(* ===== verification/StackFind.v ===== *)
(** * Stacks: finding

    The binary search gives what a search from the start gives. *)
From S2P Require Export StackSort.

(** The index of the first element that passes the test. *)
Fixpoint first_index (eq : Z -> bool) (l : list Z) : option nat :=
  match l with
  | [] => None
  | x :: l => if eq x then Some 0%nat else S <$> first_index eq l
  end.

Lemma first_index_none eq l : (forall x, x ∈ l -> eq x = false) -> first_index eq l = None.
Proof.
  induction l as [|x l IH]; intros Hl; [done|]. cbn. rewrite Hl by (by left).
  rewrite IH; [done|]. intros y Hy. apply Hl. by right.
Qed.

Lemma first_index_some eq l k x :
  l !! k = Some x -> eq x = true -> (forall j y, (j < k)%nat -> l !! j = Some y -> eq y = false) ->
  first_index eq l = Some k.
Proof.
  revert k. induction l as [|y l IH]; intros k Hk Hx Hj; [done|]. cbn. destruct k as [|k].
  - injection Hk as ->. by rewrite Hx.
  - rewrite (Hj 0%nat y) by (done || lia). rewrite (IH k); [done|done|done|].
    intros j z Hlt. apply (Hj (S j)). lia.
Qed.

Lemma ascending_lookup (c : Z -> Z -> Z) l i j x y :
  ascending c l -> (i < j)%nat -> l !! i = Some x -> l !! j = Some y -> c x y <= 0.
Proof.
  intros Hs. revert i j. induction Hs as [|z l Hl IH Hz]; intros i j Hij Hi Hj; [done|].
  destruct j as [|j]; [lia|]. destruct i as [|i].
  - injection Hi as ->. rewrite Forall_forall in Hz. apply Hz. by eapply list_elem_of_lookup_2.
  - apply (IH i j); [lia|done|done].
Qed.

(** The result of [find], and what it writes. *)
Definition index_result (o : option nat) : Z * option Z :=
  match o with Some k => (1, Some (Z.of_nat k)) | None => (0, None) end.

Definition vec_find (call_cmp : OPENSSL_sk_call_cmp_func) (p : Z) (a : vec) : Z * option Z :=
  index_result
    (if cmp a =? NULL then first_index (fun x => x =? p) (elems a)
     else if p =? NULL then None
     else first_index (fun x => call_cmp (cmp a) p x =? 0) (elems a)).

(** The flag can be trusted: [sk->sorted] is only set on elements in order. *)
Definition flag_true (call_cmp : OPENSSL_sk_call_cmp_func) (a : vec) : Prop :=
  flag a <> 0 -> ascending (call_cmp (cmp a)) (elems a).

Section find.
Context {U : Type} (sk : Z) (Hsk : sk <> NULL).
Implicit Types w : sk_world U.

Lemma find_linear_spec eq a st w l2 : forall l1,
  elems a = l1 ++ l2 -> holds a st ->
  find_linear (length l2) sk eq (lenZ l1) (set_stack sk st w)
  = Some (index_result (Nat.add (length l1) <$> first_index eq l2), set_stack sk st w).
Proof.
  induction l2 as [|x l2 IH]; intros l1 E Hst; [done|]. cbn [find_linear length first_index].
  assert (Hx : elems a !! Z.to_nat (lenZ l1) = Some x) by (rewrite E, list_lookup_middle by lia; done).
  sstep load_held. destruct (eq x).
  - unfold found, mret, part_ret. cbn. do 4 f_equal. lia.
  - specialize (IH (l1 ++ [x])). rewrite <- app_assoc, length_app in IH. cbn [length] in IH.
    replace (Z.of_nat (length l1 + 1)) with (lenZ l1 + 1) in IH by lia. rewrite IH by done.
    destruct (first_index eq l2) as [k|]; [|done]. cbn. do 4 f_equal. lia.
Qed.

Section binary.
Context (call_cmp : OPENSSL_sk_call_cmp_func) (p : Z) (a : vec)
  `{!CmpOrder (call_cmp (cmp a))} (Hs : ascending (call_cmp (cmp a)) (elems a)).
Notation l := (elems a).
Notation r j := (call_cmp (cmp a) p (l !!! j)).

Lemma sorted_at i j : (i <= j)%nat -> (j < length l)%nat -> call_cmp (cmp a) (l !!! i) (l !!! j) <= 0.
Proof.
  intros Hij Hj. destruct (decide (i = j)) as [-> | Hne]; [by apply cmp_refl|].
  apply (ascending_lookup _ l i j); [done|lia| |]; apply list_lookup_lookup_total_lt; lia.
Qed.

Lemma below i j : (i <= j)%nat -> (j < length l)%nat -> 0 < r j -> 0 < r i.
Proof.
  intros Hij Hj Hr. pose proof (sorted_at i j Hij Hj).
  apply (cmp_swap p (l !!! j)) in Hr. apply (cmp_swap p (l !!! i)).
  destruct (Z.lt_ge_cases (call_cmp (cmp a) (l !!! i) p) 0) as [|Hge]; [done|].
  assert (call_cmp (cmp a) p (l !!! i) <= 0) by (pose proof (cmp_swap (l !!! i) p); pose proof (cmp_swap p (l !!! i)); lia).
  pose proof (cmp_trans _ _ _ H0 H). pose proof (cmp_swap p (l !!! j)). pose proof (cmp_swap (l !!! j) p). lia.
Qed.

Lemma above i j : (i <= j)%nat -> (j < length l)%nat -> r i < 0 -> r j < 0.
Proof.
  intros Hij Hj Hr. pose proof (sorted_at i j Hij Hj).
  destruct (Z.lt_ge_cases (r j) 0) as [|Hge]; [done|].
  assert (call_cmp (cmp a) (l !!! j) p <= 0) by (pose proof (cmp_swap (l !!! j) p); pose proof (cmp_swap p (l !!! j)); lia).
  pose proof (cmp_trans _ _ _ H H0). pose proof (cmp_swap p (l !!! i)). pose proof (cmp_swap (l !!! i) p). lia.
Qed.

(** All before [lo] are too low, and the first match, if there is one, is between. *)
Definition between (lo hi : nat) : Prop :=
  (lo <= hi <= length l)%nat /\ (forall j, (j < lo)%nat -> 0 < r j)
  /\ (forall j, (j < length l)%nat -> r j = 0 -> exists i, (lo <= i < hi)%nat /\ (i <= j)%nat /\ r i = 0).

Notation answer := (index_result (first_index (fun x => call_cmp (cmp a) p x =? 0) l)).

Lemma between_empty lo : between lo lo -> answer = (0, None).
Proof.
  intros (_ & _ & Hm). rewrite first_index_none; [done|]. intros x Hx.
  apply list_elem_of_lookup in Hx as (k & Ek). rewrite <- (list_lookup_total_correct _ _ _ Ek).
  apply Z.eqb_neq. intros Hr. destruct (Hm k) as (i & Hi & _); [by eapply lookup_lt_Some|done|lia].
Qed.

Lemma between_one lo : between lo (S lo) -> r lo = 0 -> answer = (1, Some (Z.of_nat lo)).
Proof.
  intros (Hl & Hb & _) Hr. rewrite (first_index_some _ l lo (l !!! lo)); [done| |by apply Z.eqb_eq|].
  - apply list_lookup_lookup_total_lt. lia.
  - intros j y Hj Ey. rewrite <- (list_lookup_total_correct _ _ _ Ey). apply Z.eqb_neq.
    specialize (Hb j Hj). lia.
Qed.

Lemma between_right lo hi mid : between lo hi -> (lo <= mid < hi)%nat -> 0 < r mid -> between (S mid) hi.
Proof.
  intros (Hl & Hb & Hm) Hin Hr. split_and!; [lia|lia| |].
  - intros j Hj. apply (below j mid); [lia|lia|done].
  - intros j Hj Hj0. destruct (Hm j Hj Hj0) as (i & Hi & Hij & Hi0). exists i. split_and!; try lia.
    destruct (Nat.lt_ge_cases mid i); [lia|]. assert (0 < r i) by (apply (below i mid); [lia|lia|done]). lia.
Qed.

Lemma between_left lo hi mid : between lo hi -> (lo <= mid < hi)%nat -> r mid < 0 -> between lo mid.
Proof.
  intros (Hl & Hb & Hm) Hin Hr. split_and!; [lia|lia|done|].
  intros j Hj Hj0. destruct (Hm j Hj Hj0) as (i & Hi & Hij & Hi0). exists i. split_and!; try lia.
  destruct (Nat.lt_ge_cases i mid); [lia|]. assert (r i < 0) by (apply (above mid i); [lia|lia|done]). lia.
Qed.

Lemma between_match lo hi mid : between lo hi -> (lo <= mid < hi)%nat -> r mid = 0 -> between lo (S mid).
Proof.
  intros (Hl & Hb & Hm) Hin Hr. split_and!; [lia|lia|done|].
  intros j Hj Hj0. destruct (Hm j Hj Hj0) as (i & Hi & Hij & Hi0).
  destruct (Nat.le_gt_cases i mid); [exists i|exists mid]; split_and!; lia.
Qed.

Lemma find_binary_spec st w fuel : forall lo hi,
  holds a st -> between lo hi -> (hi - lo < fuel)%nat ->
  find_binary fuel sk p call_cmp (Z.of_nat lo) (Z.of_nat hi) (set_stack sk st w)
  = Some (answer, set_stack sk st w).
Proof.
  induction fuel as [|fuel IH]; intros lo hi Hst Hbt Hf; [lia|]. pose proof Hbt as ((Hlo & Hhi) & Hb & Hm).
  cbn [find_binary]. destruct (Z.ltb_spec (Z.of_nat lo) (Z.of_nat hi)) as [Hlt|Hge]; cbn [negb].
  2: { assert (lo = hi) as -> by lia. rewrite Z.eqb_refl. by rewrite (between_empty hi Hbt). }
  set (mid := Z.to_nat (Z.of_nat lo + (Z.of_nat hi - Z.of_nat lo - 1) / 2)).
  assert (Hmid : Z.of_nat lo + (Z.of_nat hi - Z.of_nat lo - 1) / 2 = Z.of_nat mid) by (unfold mid; div_lia).
  assert (Hin : (lo <= mid < hi)%nat) by (unfold mid; div_lia).
  rewrite Hmid. clearbody mid. sstep c_assert_ok. sstep get_stack_set.
  assert (Hx : l !! Z.to_nat (Z.of_nat mid) = Some (l !!! mid))
    by (rewrite Nat2Z.id; apply list_lookup_lookup_total_lt; lia).
  sstep load_held. assert (Ec : comp st = cmp a) by (by destruct Hst as (R & -> & _)). rewrite Ec.
  destruct (Z.ltb_spec 0 (r mid)) as [Hr|Hr]; [|destruct (Z.ltb_spec (r mid) 0) as [Hr'|Hr']].
  - replace (Z.of_nat mid + 1) with (Z.of_nat (S mid)) by lia.
    apply IH; [done| |lia]. by apply (between_right lo hi).
  - apply IH; [done| |lia]. by apply (between_left lo hi).
  - assert (Hr0 : r mid = 0) by lia. destruct (Z.eqb_spec (Z.of_nat hi - Z.of_nat lo) 1).
    + assert (mid = lo) as -> by lia. unfold found, mret, part_ret. rewrite (between_one lo); [done| |done].
      by replace (S lo) with hi by lia.
    + assert (Hmh : (S mid < hi)%nat) by div_lia.
      sstep c_assert_ok. replace (Z.of_nat mid + 1) with (Z.of_nat (S mid)) by lia.
      apply IH; [done| |lia]. apply (between_match lo hi); [done|lia|done].
Qed.
End binary.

━━━━━━━━

Starting at the line that contains "apply (cmp_swap p (l !!! j))" and stopping after the line that contains "- intros j y", write out every line exactly as it appears above, and no other line.

  apply (cmp_swap p (l !!! j)) in Hr. apply (cmp_swap p (l !!! i)).
  destruct (Z.lt_ge_cases (call_cmp (cmp a) (l !!! i) p) 0) as [|Hge]; [done|].
  assert (call_cmp (cmp a) p (l !!! i) <= 0) by (pose proof (cmp_swap (l !!! i) p); pose proof (cmp_swap p (l !!! i)); lia).
  pose proof (cmp_trans _ _ _ H0 H). pose proof (cmp_swap p (l !!! j)). pose proof (cmp_swap (l !!! j) p). lia.
Qed.

Lemma above i j : (i <= j)%nat -> (j < length l)%nat -> r i < 0 -> r j < 0.
Proof.
  intros Hij Hj Hr. pose proof (sorted_at i j Hij Hj).
  destruct (Z.lt_ge_cases (r j) 0) as [|Hge]; [done|].
  assert (call_cmp (cmp a) (l !!! j) p <= 0) by (pose proof (cmp_swap (l !!! j) p); pose proof (cmp_swap p (l !!! j)); lia).
  pose proof (cmp_trans _ _ _ H H0). pose proof (cmp_swap p (l !!! i)). pose proof (cmp_swap (l !!! i) p). lia.
Qed.

(** All before [lo] are too low, and the first match, if there is one, is between. *)
Definition between (lo hi : nat) : Prop :=
  (lo <= hi <= length l)%nat /\ (forall j, (j < lo)%nat -> 0 < r j)
  /\ (forall j, (j < length l)%nat -> r j = 0 -> exists i, (lo <= i < hi)%nat /\ (i <= j)%nat /\ r i = 0).

Notation answer := (index_result (first_index (fun x => call_cmp (cmp a) p x =? 0) l)).

Lemma between_empty lo : between lo lo -> answer = (0, None).
Proof.
  intros (_ & _ & Hm). rewrite first_index_none; [done|]. intros x Hx.
  apply list_elem_of_lookup in Hx as (k & Ek). rewrite <- (list_lookup_total_correct _ _ _ Ek).
  apply Z.eqb_neq. intros Hr. destruct (Hm k) as (i & Hi & _); [by eapply lookup_lt_Some|done|lia].
Qed.

Lemma between_one lo : between lo (S lo) -> r lo = 0 -> answer = (1, Some (Z.of_nat lo)).
Proof.
  intros (Hl & Hb & _) Hr. rewrite (first_index_some _ l lo (l !!! lo)); [done| |by apply Z.eqb_eq|].
  - apply list_lookup_lookup_total_lt. lia.
  - intros j y Hj Ey. rewrite <- (list_lookup_total_correct _ _ _ Ey). apply Z.eqb_neq.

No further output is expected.